• Stored data entries:

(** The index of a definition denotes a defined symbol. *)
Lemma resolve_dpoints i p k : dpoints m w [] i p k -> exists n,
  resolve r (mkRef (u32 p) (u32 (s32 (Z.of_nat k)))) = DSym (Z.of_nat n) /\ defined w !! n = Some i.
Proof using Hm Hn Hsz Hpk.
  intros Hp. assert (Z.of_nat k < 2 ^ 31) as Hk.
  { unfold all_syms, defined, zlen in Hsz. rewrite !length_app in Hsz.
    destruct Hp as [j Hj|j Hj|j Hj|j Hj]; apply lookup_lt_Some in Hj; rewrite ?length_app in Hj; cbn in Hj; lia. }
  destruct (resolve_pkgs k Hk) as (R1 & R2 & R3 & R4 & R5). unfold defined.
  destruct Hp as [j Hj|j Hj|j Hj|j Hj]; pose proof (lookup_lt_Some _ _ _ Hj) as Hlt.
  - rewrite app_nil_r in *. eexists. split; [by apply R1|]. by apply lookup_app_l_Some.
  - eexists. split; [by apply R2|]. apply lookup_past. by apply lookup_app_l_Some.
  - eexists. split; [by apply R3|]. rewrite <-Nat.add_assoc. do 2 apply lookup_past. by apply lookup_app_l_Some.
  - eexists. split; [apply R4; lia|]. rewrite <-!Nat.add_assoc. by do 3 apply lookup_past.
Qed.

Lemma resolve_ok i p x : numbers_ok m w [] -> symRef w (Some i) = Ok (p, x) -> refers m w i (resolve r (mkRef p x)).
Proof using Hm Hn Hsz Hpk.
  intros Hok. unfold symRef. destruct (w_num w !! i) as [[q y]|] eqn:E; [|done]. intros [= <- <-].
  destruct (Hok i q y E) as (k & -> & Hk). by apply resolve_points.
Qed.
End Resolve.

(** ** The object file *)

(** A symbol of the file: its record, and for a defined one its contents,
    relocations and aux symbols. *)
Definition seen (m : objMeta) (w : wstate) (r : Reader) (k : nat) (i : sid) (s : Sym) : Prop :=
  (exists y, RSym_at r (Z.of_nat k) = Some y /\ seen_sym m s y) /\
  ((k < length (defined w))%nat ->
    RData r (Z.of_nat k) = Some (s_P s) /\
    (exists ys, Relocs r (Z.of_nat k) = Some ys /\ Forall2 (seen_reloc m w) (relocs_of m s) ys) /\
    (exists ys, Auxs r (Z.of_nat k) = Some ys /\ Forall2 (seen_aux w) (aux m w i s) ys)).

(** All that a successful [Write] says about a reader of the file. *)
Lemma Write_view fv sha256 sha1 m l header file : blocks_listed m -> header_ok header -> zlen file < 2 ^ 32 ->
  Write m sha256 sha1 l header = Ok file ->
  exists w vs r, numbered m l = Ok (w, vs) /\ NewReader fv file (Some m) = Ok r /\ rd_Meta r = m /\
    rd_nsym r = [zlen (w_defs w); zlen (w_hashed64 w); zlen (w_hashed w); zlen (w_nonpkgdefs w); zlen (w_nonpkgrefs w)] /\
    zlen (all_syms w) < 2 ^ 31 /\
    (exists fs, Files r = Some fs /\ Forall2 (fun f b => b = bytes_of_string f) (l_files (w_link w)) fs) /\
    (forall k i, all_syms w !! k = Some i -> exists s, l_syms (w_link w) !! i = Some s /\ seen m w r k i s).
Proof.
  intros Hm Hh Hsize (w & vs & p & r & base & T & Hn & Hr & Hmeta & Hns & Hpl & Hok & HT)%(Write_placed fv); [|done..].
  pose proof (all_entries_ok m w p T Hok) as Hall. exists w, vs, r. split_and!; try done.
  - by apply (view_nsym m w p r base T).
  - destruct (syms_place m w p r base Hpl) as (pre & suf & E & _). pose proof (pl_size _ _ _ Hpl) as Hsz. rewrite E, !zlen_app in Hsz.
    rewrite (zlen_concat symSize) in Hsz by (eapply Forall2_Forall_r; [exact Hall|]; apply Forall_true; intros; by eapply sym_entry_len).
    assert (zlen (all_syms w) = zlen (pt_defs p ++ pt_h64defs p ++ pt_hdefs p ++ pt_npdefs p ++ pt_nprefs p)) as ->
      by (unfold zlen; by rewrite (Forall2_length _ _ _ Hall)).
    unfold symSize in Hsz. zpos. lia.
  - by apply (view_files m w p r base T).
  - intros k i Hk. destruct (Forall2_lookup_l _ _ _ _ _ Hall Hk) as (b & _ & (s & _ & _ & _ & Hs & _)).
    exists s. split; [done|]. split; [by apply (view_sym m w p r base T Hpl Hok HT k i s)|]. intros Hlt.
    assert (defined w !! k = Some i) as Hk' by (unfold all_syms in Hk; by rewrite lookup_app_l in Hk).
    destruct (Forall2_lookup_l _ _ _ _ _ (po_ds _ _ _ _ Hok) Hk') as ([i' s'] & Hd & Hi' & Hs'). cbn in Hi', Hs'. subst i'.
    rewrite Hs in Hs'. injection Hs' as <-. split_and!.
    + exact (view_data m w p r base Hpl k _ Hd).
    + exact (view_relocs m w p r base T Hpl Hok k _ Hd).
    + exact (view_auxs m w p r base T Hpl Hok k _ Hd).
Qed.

• WHAT IS REQUIRED:
Beginning with the line above that contains "RData r (Z.of_nat k) = Some (s_P s) /\", copy each line exactly up to and including the line that contains "(** All that", and go no further.

• RESULT:
    RData r (Z.of_nat k) = Some (s_P s) /\
    (exists ys, Relocs r (Z.of_nat k) = Some ys /\ Forall2 (seen_reloc m w) (relocs_of m s) ys) /\
    (exists ys, Auxs r (Z.of_nat k) = Some ys /\ Forall2 (seen_aux w) (aux m w i s) ys)).

(** All that a successful [Write] says about a reader of the file. *)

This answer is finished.